Il nostro studio deve valere, quindi, come strumento per permetterci di entrare nel mondo lavorativo all’insegna di quel cambiamento, con l’ obiettivo del bene comune sempre presente, nella prospettiva di preparare se stessi in funzione di quel servizio professionale, qualsiasi esso sia, dedicato agli altri. È importante ottenere un vero rapporto con il prossimo e non un semplice scambio di sapere-denaro. Attraverso la cultura e lo studio siamo chiamati a sconvolgere le dinamiche sociali che hanno portato, negli anni, i ricchi a divenire sempre più ricchi e i poveri sempre più poveri: dobbiamo ricercare le cause strutturali della povertà tramite le quali la società non riesce a crescere, ma che tendono ad incentivare sempre più il divario tra ricchi e poveri.

L’appello a noi fucini va accolto nel senso di non lasciare che questi anni di università, possibilità di crescita e maturazione, siano focalizzati sull’apprendimento di nozioni asettiche, ma che ciò che facciamo produca all’interno di noi stessi, in modo personale, delle domande di senso che portino ad aprirci alle situazioni diverse dalle nostre, a non essere apatici davanti alla povertà: domandiamoci cosa significa, in modo molto pratico, studiare oggi, a livello di tempo, di spazio e di denaro, scopriremo che la nostra è una condizione agiata e comoda. Un semplice sguardo al povero e ci interroghiamo su quelle che sono le sue difficoltà, i suoi sacrifici, le sue rinunce; difficoltà che noi magari non abbiamo, sacrifici che noi magari non dobbiamo fare, rinunce che noi spesso e volentieri non prendiamo neanche in considerazione. E magari è proprio la situazione del povero che ci lascia interdetti, la sua caparbia, il suo sorriso, il suo coraggio, che lasciano trasparire il volto di Gesù: cerchiamo, allora, quell’umiltà che può aiutarci a capire come procedere a passo lento verso una radicale e libera accoglienza del povero, che non lascia adito, in ogni nostra professione, al mero e a volte pessimo assistenzialismo, ma che, piuttosto, si affida a quelle, apparentemente banali, attenzioni e cordialità che ridonano al povero non solo una mano pratica, ma quella dignità che gli è propria e che le circostanze della vita gli hanno tolto.
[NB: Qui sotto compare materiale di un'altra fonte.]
(* ===== verification/HostStore.v ===== *)
(** * The host registry database (coordinator.py: SCHEMA and the residency triggers)

    The four SQLite tables as lists of rows in rowid order, SQL's three-valued
    logic, the write statements with their constraints (primary keys and the
    partial unique index), and the eight BEFORE triggers of
    [_install_residency_guards], whose RAISE(IGNORE) skips the row.  Times are
    integers (microseconds of the clock the code reads). *)

From Stdlib Require Import ZArith QArith.
From S2P Require Import Prelude HostPolicy.

#[local] Open Scope string_scope.
#[local] Open Scope Z_scope.
#[local] Open Scope list_scope.

(** ** SQL three-valued logic *)

Module Sql.

Abbreviation tri := (option bool).

Definition not3 (a : tri) : tri := negb <$> a.

Definition and3 (a b : tri) : tri :=
  match a, b with
  | Some false, _ | _, Some false => Some false
  | Some true, Some true => Some true
  | _, _ => None
  end.

Definition or3 (a b : tri) : tri :=
  match a, b with
  | Some true, _ | _, Some true => Some true
  | Some false, Some false => Some false
  | _, _ => None
  end.

(** "a = b": NULL when either side is NULL. *)
Definition eq3 {A} `{EqDecision A} (a b : option A) : tri :=
  match a, b with Some x, Some y => Some (bool_decide (x = y)) | _, _ => None end.

(** "a IS NOT b": never NULL. *)
Definition is_not {A} `{EqDecision A} (a b : A) : tri := Some (bool_decide (a <> b)).

(** A WHEN or WHERE clause holds only when it is true (not NULL). *)
Definition holds (a : tri) : bool := match a with Some true => true | _ => false end.

Definition of_bool (b : bool) : tri := Some b.

Lemma holds_or3 a b : holds (or3 a b) = holds a || holds b.
Proof. by destruct a as [[]|], b as [[]|]. Qed.

Lemma holds_and3 a b : holds (and3 a b) = holds a && holds b.
Proof. by destruct a as [[]|], b as [[]|]. Qed.

Lemma holds_is_not {A} `{EqDecision A} (a b : A) : holds (is_not a b) = true <-> a <> b.
Proof. unfold is_not. simpl. case_bool_decide; simpl; naive_solver. Qed.

End Sql.

(** ** Rows *)

Inductive owner_state := OwActive | OwIntent | OwReleased | OwStale | OwOrphaned.
#[export] Instance owner_state_eq_dec : EqDecision owner_state.
Proof. solve_decision. Defined.

(** The state column of host_reservations and host_foreground_intents. *)
Inductive held_state := HeldActive | HeldReleased.
#[export] Instance held_state_eq_dec : EqDecision held_state.
Proof. solve_decision. Defined.

Record resource_row := {
  rr_id : string;
  rr_kind : string;
  rr_tags : list (string * string);
  rr_enabled : bool;
  rr_updated_at : Z
}.

(** A JSON number in a memory baseline or observation, as validation sees it. *)
Inductive number :=
  | NumBool (b : bool)
  | NumFinite (q : Q)
  | NumNonFinite.
#[export] Instance Q_eq_dec : EqDecision Q.
Proof. solve_decision. Defined.
#[export] Instance number_eq_dec : EqDecision number.
Proof. solve_decision. Defined.

Record origin := { og_pid : Z; og_process_start : option string; og_boot_id : string }.
#[export] Instance origin_eq_dec : EqDecision origin.
Proof. solve_decision. Defined.

(** residency_metadata_json of a protected owner. *)
Record residency := {
  rm_phase : string;
  rm_model_pid : option Z;
  rm_process_start : option string;
  rm_baseline : list (string * number);
  rm_origin : origin;
  rm_generation : string;
  rm_resource_ids : list string;
  rm_capability_sha256 : string
}.

Record owner_row := {
  ow_id : string;
  ow_kind : string;
  ow_project_root : option string;
  ow_job_id : option string;
  ow_attempt_id : option string;
  ow_service_id : option string;
  ow_pid : option Z;
  ow_process_start : option string;
  ow_state : owner_state;
  ow_preempt_requested : bool;
  ow_priority_class : string;
  ow_preemptible : bool;
  ow_protected : bool;
  ow_metadata : option residency;
  ow_release_verified : bool;
  ow_cpu_threads : Z;
  ow_ram_bytes : Z;
  ow_acquired_at : Z;
  ow_heartbeat_at : Z
}.

Record reservation_row := {
  rv_resource_id : string;
  rv_owner_id : string;
  rv_state : held_state;
  rv_acquired_at : Z;
  rv_heartbeat_at : Z
}.

Record intent_row := {
  in_id : string;
  in_owner_id : string;
  in_resources : list string;
  in_cpu_threads : Z;
  in_ram_bytes : Z;
  in_state : held_state;
  in_created_at : Z;
  in_heartbeat_at : Z
}.

Record db := {
  resources : list resource_row;
  owners : list owner_row;
  reservations : list reservation_row;
  intents : list intent_row
}.

Definition empty_db : db :=
  {| resources := []; owners := []; reservations := []; intents := [] |}.

Definition set_resources (t : list resource_row) (d : db) : db :=
  {| resources := t; owners := owners d; reservations := reservations d; intents := intents d |}.
Definition set_owners (t : list owner_row) (d : db) : db :=
  {| resources := resources d; owners := t; reservations := reservations d; intents := intents d |}.
Definition set_reservations (t : list reservation_row) (d : db) : db :=
  {| resources := resources d; owners := owners d; reservations := t; intents := intents d |}.
Definition set_intents (t : list intent_row) (d : db) : db :=
  {| resources := resources d; owners := owners d; reservations := reservations d; intents := t |}.

(** ** Queries the code and the triggers share *)

Definition owner_by_id (d : db) (id : string) : option owner_row :=
  List.find (fun o => String.eqb (ow_id o) id) (owners d).

Definition is_live (s : owner_state) : bool :=
  match s with OwActive | OwIntent => true | _ => false end.
Definition is_active (s : owner_state) : bool :=
  match s with OwActive => true | _ => false end.
Definition is_held (s : held_state) : bool :=
  match s with HeldActive => true | HeldReleased => false end.

(** "EXISTS(SELECT 1 FROM host_owners WHERE id=? AND residency_protected=1 AND
    state='active')". *)
Definition protected_active (d : db) (id : string) : bool :=
  existsb (fun o => String.eqb (ow_id o) id && ow_protected o && is_active (ow_state o))
    (owners d).

(** ** Triggers *)

Module Guard.
Import Sql.

Definition meta {A} (f : residency -> A) (o : owner_row) : option A := f <$> ow_metadata o.
Definition meta_opt {A} (f : residency -> option A) (o : owner_row) : option A :=
  ow_metadata o ≫= f.

(** The identity columns a protected row must keep. *)
Definition identity_changed (old new : owner_row) : tri :=
  foldr or3 (Some false)
    [is_not (ow_state new) (ow_state old); is_not (ow_id new) (ow_id old);
     is_not (ow_kind new) (ow_kind old);
     is_not (ow_project_root new) (ow_project_root old);
     is_not (ow_job_id new) (ow_job_id old);
     is_not (ow_attempt_id new) (ow_attempt_id old);
     is_not (ow_service_id new) (ow_service_id old);
     is_not (ow_acquired_at new) (ow_acquired_at old);
     is_not (ow_cpu_threads new) (ow_cpu_threads old);
     is_not (ow_ram_bytes new) (ow_ram_bytes old);
     is_not (meta rm_generation new) (meta rm_generation old);
     is_not (meta rm_capability_sha256 new) (meta rm_capability_sha256 old);
     is_not (meta rm_origin new) (meta rm_origin old);
     is_not (meta rm_baseline new) (meta rm_baseline old);
     is_not (meta rm_resource_ids new) (meta rm_resource_ids old)].

(** pid or process_start changed other than by the reserved-to-spawned step. *)
Definition process_changed (old new : owner_row) : tri :=
  and3 (or3 (is_not (ow_pid new) (ow_pid old))
            (is_not (ow_process_start new) (ow_process_start old)))
    (not3
      (and3 (eq3 (meta rm_phase old) (Some "reserved"))
        (and3 (eq3 (meta rm_phase new) (Some "spawned"))
          (and3 (eq3 (meta_opt rm_model_pid new) (ow_pid new))
                (eq3 (meta_opt rm_process_start new) (ow_process_start new)))))).

(** residency_guard_owner_update. *)
Definition owner_update (old new : owner_row) : bool :=
  ow_protected old && is_active (ow_state old) &&
  ((negb (ow_protected new) &&
    negb (ow_release_verified new && negb (ow_release_verified old))) ||
   (ow_protected new &&
    holds (or3 (identity_changed old new) (process_changed old new)))).

(** residency_guard_owner_insert. *)
Definition owner_insert (d : db) (new : owner_row) : bool := protected_active d (ow_id new).

(** residency_guard_host_reservations_{update,insert}. *)
Definition reservation_update (d : db) (old new : reservation_row) : bool :=
  is_held (rv_state old) && protected_active d (rv_owner_id old) &&
  (bool_decide (rv_state new <> rv_state old) ||
   bool_decide (rv_owner_id new <> rv_owner_id old) ||
   bool_decide (rv_resource_id new <> rv_resource_id old) ||
   bool_decide (rv_acquired_at new <> rv_acquired_at old)).

Definition reservation_insert (d : db) (new : reservation_row) : bool :=
  existsb (fun old => String.eqb (rv_resource_id old) (rv_resource_id new) &&
                      is_held (rv_state old) && protected_active d (rv_owner_id old))
    (reservations d).

(** residency_guard_host_foreground_intents_{update,insert}. *)
Definition intent_update (d : db) (old new : intent_row) : bool :=
  is_held (in_state old) && protected_active d (in_owner_id old) &&
  (bool_decide (in_state new <> in_state old) ||
   bool_decide (in_owner_id new <> in_owner_id old) ||
   bool_decide (in_id new <> in_id old) ||
   bool_decide (in_created_at new <> in_created_at old) ||
   bool_decide (in_resources new <> in_resources old) ||
   bool_decide (in_cpu_threads new <> in_cpu_threads old) ||
   bool_decide (in_ram_bytes new <> in_ram_bytes old)).

Definition intent_insert (d : db) (new : intent_row) : bool :=
  existsb (fun old => String.eqb (in_id old) (in_id new) &&
                      is_held (in_state old) && protected_active d (in_owner_id old))
    (intents d).

End Guard.

(** ** Write statements *)

(** "UPDATE t SET f WHERE w", a BEFORE UPDATE trigger [g] skipping rows. *)
Definition update_rows {A} (w : A -> bool) (f : A -> A) (g : A -> A -> bool) (t : list A) : list A :=
  map (fun r => if w r && negb (g r (f r)) then f r else r) t.

(** cursor.rowcount of that statement. *)
Definition update_count {A} (w : A -> bool) (f : A -> A) (g : A -> A -> bool) (t : list A) : nat :=
  length (List.filter (fun r => w r && negb (g r (f r))) t).

Definition update_owners (w : owner_row -> bool) (f : owner_row -> owner_row) (d : db) : db :=
  set_owners (update_rows w f Guard.owner_update (owners d)) d.

Definition update_reservations (w : reservation_row -> bool)
    (f : reservation_row -> reservation_row) (d : db) : db :=
  set_reservations (update_rows w f (Guard.reservation_update d) (reservations d)) d.

Definition update_intents (w : intent_row -> bool) (f : intent_row -> intent_row) (d : db) : db :=
  set_intents (update_rows w f (Guard.intent_update d) (intents d)) d.

(** INSERT: the BEFORE trigger first (IGNORE: no row, no error), then the
    constraints of the table. *)
Definition insert_owner (o : owner_row) (d : db) : result db :=
  if Guard.owner_insert d o then Ok d
  else if existsb (fun o' => String.eqb (ow_id o') (ow_id o)) (owners d) then Err IntegrityError
  else Ok (set_owners (owners d ++ [o]) d).

(** Two rows clash on the primary key (resource_id, owner_id), or on the partial
    unique index over active rows. *)
Definition reservation_clash (r r' : reservation_row) : bool :=
  String.eqb (rv_resource_id r') (rv_resource_id r) &&
  (String.eqb (rv_owner_id r') (rv_owner_id r) || (is_held (rv_state r') && is_held (rv_state r))).

Definition insert_reservation (r : reservation_row) (d : db) : result db :=
  if Guard.reservation_insert d r then Ok d
  else if existsb (reservation_clash r) (reservations d) then Err IntegrityError
  else Ok (set_reservations (reservations d ++ [r]) d).

Definition insert_intent (i : intent_row) (d : db) : result db :=
  if Guard.intent_insert d i then Ok d
  else if existsb (fun i' => String.eqb (in_id i') (in_id i)) (intents d) then Err IntegrityError
  else Ok (set_intents (intents d ++ [i]) d).

(** "INSERT ... ON CONFLICT(id) DO UPDATE SET ...": the conflicting row is
    rewritten in place. *)
Definition upsert_resource (r : resource_row) (d : db) : db :=
  if existsb (fun r' => String.eqb (rr_id r') (rr_id r)) (resources d)
  then set_resources (map (fun r' => if String.eqb (rr_id r') (rr_id r) then r else r') (resources d)) d
  else set_resources (resources d ++ [r]) d.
Come FUCI l’impegno è quello di guardare all’uomo in ogni esperienza terrena che ci si offre, e al povero ogni qualvolta ci sia la possibilità, perché è proprio colui che può riportarci alla vera essenza del nostro percorso, e alla scoperta profonda della nostra vocazione. In nome di questa scoperta, ci troviamo responsabili, ognuno nella propria vita, di questo cambiamento di prospettiva.